▶ _WHAT TO WORK ON_: Give back exactly the lines of the entries below from the line with "(** The packet of the program for it. *)" to the line with "dts_ pkt = dts /\ pts_ pkt = pts /\ aac_asc_type_", inclusive, and only those.

Stored data
....
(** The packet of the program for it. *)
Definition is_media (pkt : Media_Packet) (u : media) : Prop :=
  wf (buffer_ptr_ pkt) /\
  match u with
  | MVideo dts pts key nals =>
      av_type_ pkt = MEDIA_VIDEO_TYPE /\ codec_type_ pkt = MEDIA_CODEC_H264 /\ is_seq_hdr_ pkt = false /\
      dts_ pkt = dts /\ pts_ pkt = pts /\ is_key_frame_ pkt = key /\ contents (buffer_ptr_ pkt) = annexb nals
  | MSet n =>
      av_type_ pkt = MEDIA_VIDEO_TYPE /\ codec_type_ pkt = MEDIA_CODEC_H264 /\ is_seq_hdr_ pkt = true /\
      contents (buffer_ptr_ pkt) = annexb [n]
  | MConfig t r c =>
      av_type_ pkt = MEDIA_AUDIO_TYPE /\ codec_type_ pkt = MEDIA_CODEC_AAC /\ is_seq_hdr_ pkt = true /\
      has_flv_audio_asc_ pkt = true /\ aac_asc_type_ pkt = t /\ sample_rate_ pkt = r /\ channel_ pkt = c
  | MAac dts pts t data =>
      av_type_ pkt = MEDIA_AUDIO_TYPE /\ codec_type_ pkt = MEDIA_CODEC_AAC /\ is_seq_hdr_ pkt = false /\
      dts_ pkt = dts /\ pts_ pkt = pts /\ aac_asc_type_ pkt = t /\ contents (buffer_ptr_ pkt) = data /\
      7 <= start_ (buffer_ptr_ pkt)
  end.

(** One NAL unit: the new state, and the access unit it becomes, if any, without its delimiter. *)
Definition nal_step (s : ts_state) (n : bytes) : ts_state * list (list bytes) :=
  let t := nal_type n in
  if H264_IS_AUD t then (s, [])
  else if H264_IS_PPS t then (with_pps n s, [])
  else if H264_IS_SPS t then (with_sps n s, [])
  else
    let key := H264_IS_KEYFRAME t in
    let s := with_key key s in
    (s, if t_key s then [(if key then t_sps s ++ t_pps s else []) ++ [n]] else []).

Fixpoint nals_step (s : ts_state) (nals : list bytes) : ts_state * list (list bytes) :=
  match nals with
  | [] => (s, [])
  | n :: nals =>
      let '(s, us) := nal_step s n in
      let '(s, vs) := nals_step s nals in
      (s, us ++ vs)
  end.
....
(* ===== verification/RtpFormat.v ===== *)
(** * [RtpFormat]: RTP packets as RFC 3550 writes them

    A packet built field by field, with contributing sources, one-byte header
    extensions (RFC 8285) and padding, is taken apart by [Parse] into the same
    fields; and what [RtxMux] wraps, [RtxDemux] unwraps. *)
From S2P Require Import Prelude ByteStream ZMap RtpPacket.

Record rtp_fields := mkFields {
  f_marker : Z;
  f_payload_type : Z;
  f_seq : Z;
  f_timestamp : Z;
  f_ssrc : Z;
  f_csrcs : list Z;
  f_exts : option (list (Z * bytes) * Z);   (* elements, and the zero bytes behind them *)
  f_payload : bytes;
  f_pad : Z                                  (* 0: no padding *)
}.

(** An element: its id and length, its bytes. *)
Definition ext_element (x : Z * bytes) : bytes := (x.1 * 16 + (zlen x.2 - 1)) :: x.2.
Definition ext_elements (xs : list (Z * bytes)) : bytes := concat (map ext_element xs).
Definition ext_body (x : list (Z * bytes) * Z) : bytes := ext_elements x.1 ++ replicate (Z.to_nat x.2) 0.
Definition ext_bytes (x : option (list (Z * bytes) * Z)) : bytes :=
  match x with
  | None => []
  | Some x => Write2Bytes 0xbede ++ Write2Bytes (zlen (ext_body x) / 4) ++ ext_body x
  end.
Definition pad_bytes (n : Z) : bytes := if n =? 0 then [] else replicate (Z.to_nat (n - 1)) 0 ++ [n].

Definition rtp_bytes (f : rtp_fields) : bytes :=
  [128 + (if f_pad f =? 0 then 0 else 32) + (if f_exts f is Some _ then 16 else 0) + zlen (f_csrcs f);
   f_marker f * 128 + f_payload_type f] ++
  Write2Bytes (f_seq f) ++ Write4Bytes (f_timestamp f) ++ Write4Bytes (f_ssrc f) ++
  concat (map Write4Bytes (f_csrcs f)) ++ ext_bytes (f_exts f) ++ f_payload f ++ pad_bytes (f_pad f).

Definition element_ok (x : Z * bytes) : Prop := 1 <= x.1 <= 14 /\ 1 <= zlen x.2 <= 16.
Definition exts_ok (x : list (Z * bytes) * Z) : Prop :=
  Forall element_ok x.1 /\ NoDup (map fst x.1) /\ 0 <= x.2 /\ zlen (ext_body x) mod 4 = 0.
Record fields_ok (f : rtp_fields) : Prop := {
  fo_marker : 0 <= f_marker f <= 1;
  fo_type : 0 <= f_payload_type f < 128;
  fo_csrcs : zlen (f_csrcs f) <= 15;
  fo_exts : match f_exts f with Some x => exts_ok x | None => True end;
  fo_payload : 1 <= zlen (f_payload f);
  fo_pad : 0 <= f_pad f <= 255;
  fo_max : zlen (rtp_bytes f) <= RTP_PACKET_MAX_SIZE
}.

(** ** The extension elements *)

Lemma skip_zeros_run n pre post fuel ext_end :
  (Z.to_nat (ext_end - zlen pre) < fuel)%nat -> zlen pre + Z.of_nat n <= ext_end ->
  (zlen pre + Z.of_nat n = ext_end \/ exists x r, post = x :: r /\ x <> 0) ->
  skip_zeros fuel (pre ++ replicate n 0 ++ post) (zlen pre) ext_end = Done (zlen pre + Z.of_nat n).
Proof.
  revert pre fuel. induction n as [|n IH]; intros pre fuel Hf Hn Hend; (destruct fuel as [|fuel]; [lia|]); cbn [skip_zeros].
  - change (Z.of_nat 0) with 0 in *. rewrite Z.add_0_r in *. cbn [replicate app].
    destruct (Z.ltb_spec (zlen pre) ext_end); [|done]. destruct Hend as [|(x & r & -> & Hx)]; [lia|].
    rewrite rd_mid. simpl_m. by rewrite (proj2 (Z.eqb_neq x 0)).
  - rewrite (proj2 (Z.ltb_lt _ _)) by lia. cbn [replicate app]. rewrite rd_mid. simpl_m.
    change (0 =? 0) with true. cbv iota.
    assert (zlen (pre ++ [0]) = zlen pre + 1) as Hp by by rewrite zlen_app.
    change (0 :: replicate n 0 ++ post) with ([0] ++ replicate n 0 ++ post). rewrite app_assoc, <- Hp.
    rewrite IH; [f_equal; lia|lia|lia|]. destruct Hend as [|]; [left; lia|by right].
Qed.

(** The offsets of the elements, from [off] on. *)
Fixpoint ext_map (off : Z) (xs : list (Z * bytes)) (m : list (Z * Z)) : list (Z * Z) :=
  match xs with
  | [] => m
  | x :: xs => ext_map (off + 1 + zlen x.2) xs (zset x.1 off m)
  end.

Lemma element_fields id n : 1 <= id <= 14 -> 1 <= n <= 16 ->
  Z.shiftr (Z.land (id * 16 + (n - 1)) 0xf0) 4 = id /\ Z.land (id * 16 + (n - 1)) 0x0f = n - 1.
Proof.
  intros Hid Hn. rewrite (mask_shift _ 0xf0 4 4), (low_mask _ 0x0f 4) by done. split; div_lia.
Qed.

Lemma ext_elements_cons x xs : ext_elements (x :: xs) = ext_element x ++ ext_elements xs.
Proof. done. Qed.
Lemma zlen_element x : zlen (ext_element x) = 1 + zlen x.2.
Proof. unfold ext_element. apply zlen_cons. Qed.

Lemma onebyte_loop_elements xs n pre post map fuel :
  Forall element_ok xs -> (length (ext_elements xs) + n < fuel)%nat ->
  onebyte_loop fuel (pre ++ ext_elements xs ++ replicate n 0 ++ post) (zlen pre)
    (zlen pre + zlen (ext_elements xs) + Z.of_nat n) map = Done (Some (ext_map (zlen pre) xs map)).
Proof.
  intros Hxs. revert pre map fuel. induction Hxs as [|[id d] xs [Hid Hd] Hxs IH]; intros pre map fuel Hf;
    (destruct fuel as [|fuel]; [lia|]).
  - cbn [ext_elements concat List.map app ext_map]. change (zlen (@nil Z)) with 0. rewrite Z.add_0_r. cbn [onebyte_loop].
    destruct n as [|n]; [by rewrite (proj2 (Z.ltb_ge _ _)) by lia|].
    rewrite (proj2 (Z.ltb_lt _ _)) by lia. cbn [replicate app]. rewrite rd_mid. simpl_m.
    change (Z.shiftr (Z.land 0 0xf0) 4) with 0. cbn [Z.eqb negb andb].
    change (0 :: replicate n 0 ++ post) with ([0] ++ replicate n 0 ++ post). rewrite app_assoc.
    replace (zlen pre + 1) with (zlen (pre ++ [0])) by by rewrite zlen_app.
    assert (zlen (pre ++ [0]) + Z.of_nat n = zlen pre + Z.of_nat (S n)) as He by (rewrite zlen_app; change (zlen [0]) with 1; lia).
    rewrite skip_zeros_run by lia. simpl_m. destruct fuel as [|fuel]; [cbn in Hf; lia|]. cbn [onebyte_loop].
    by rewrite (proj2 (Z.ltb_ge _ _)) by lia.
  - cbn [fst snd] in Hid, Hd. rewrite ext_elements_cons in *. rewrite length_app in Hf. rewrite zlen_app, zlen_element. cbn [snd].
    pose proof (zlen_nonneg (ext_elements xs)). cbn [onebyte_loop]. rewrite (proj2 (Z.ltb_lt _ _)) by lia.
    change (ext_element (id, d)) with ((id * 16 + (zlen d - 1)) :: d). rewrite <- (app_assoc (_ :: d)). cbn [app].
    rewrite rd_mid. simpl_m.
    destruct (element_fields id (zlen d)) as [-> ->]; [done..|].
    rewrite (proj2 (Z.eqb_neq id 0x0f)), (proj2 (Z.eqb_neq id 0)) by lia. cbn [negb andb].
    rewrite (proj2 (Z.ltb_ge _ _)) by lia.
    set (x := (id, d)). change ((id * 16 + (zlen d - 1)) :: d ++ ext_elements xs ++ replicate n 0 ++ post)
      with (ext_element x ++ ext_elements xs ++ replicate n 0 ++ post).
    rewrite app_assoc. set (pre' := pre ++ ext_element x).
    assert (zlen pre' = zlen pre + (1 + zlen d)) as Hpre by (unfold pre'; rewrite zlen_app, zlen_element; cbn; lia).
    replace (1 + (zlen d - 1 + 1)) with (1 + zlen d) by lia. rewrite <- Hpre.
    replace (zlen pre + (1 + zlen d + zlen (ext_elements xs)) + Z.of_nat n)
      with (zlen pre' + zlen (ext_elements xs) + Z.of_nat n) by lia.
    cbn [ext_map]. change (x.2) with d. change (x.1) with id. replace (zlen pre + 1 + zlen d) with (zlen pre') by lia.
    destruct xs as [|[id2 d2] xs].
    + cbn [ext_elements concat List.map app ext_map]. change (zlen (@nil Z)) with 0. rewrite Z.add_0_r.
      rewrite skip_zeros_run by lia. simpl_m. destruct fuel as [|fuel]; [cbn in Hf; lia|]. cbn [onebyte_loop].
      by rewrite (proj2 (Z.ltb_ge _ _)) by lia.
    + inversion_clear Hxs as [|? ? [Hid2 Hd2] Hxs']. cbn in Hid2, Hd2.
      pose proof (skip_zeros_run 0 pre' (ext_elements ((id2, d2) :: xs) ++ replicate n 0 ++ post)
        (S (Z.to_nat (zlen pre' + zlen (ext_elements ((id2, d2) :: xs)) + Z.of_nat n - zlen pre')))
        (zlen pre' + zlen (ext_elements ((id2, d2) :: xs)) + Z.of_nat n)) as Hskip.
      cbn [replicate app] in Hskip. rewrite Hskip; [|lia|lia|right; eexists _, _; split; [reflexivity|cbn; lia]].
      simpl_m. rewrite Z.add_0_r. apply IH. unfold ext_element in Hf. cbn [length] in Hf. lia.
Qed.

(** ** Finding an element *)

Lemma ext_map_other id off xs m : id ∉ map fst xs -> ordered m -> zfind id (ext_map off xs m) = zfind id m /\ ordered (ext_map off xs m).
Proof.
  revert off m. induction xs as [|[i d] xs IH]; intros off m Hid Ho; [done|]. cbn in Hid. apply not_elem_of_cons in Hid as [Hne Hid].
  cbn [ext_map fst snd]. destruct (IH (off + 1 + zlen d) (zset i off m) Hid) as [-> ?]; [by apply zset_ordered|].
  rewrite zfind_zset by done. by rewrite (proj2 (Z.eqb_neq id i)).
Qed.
....
▶ _ANSWER AREA_:
(** The packet of the program for it. *)
Definition is_media (pkt : Media_Packet) (u : media) : Prop :=
  wf (buffer_ptr_ pkt) /\
  match u with
  | MVideo dts pts key nals =>
      av_type_ pkt = MEDIA_VIDEO_TYPE /\ codec_type_ pkt = MEDIA_CODEC_H264 /\ is_seq_hdr_ pkt = false /\
      dts_ pkt = dts /\ pts_ pkt = pts /\ is_key_frame_ pkt = key /\ contents (buffer_ptr_ pkt) = annexb nals
  | MSet n =>
      av_type_ pkt = MEDIA_VIDEO_TYPE /\ codec_type_ pkt = MEDIA_CODEC_H264 /\ is_seq_hdr_ pkt = true /\
      contents (buffer_ptr_ pkt) = annexb [n]
  | MConfig t r c =>
      av_type_ pkt = MEDIA_AUDIO_TYPE /\ codec_type_ pkt = MEDIA_CODEC_AAC /\ is_seq_hdr_ pkt = true /\
      has_flv_audio_asc_ pkt = true /\ aac_asc_type_ pkt = t /\ sample_rate_ pkt = r /\ channel_ pkt = c
  | MAac dts pts t data =>
      av_type_ pkt = MEDIA_AUDIO_TYPE /\ codec_type_ pkt = MEDIA_CODEC_AAC /\ is_seq_hdr_ pkt = false /\
      dts_ pkt = dts /\ pts_ pkt = pts /\ aac_asc_type_ pkt = t /\ contents (buffer_ptr_ pkt) = data /\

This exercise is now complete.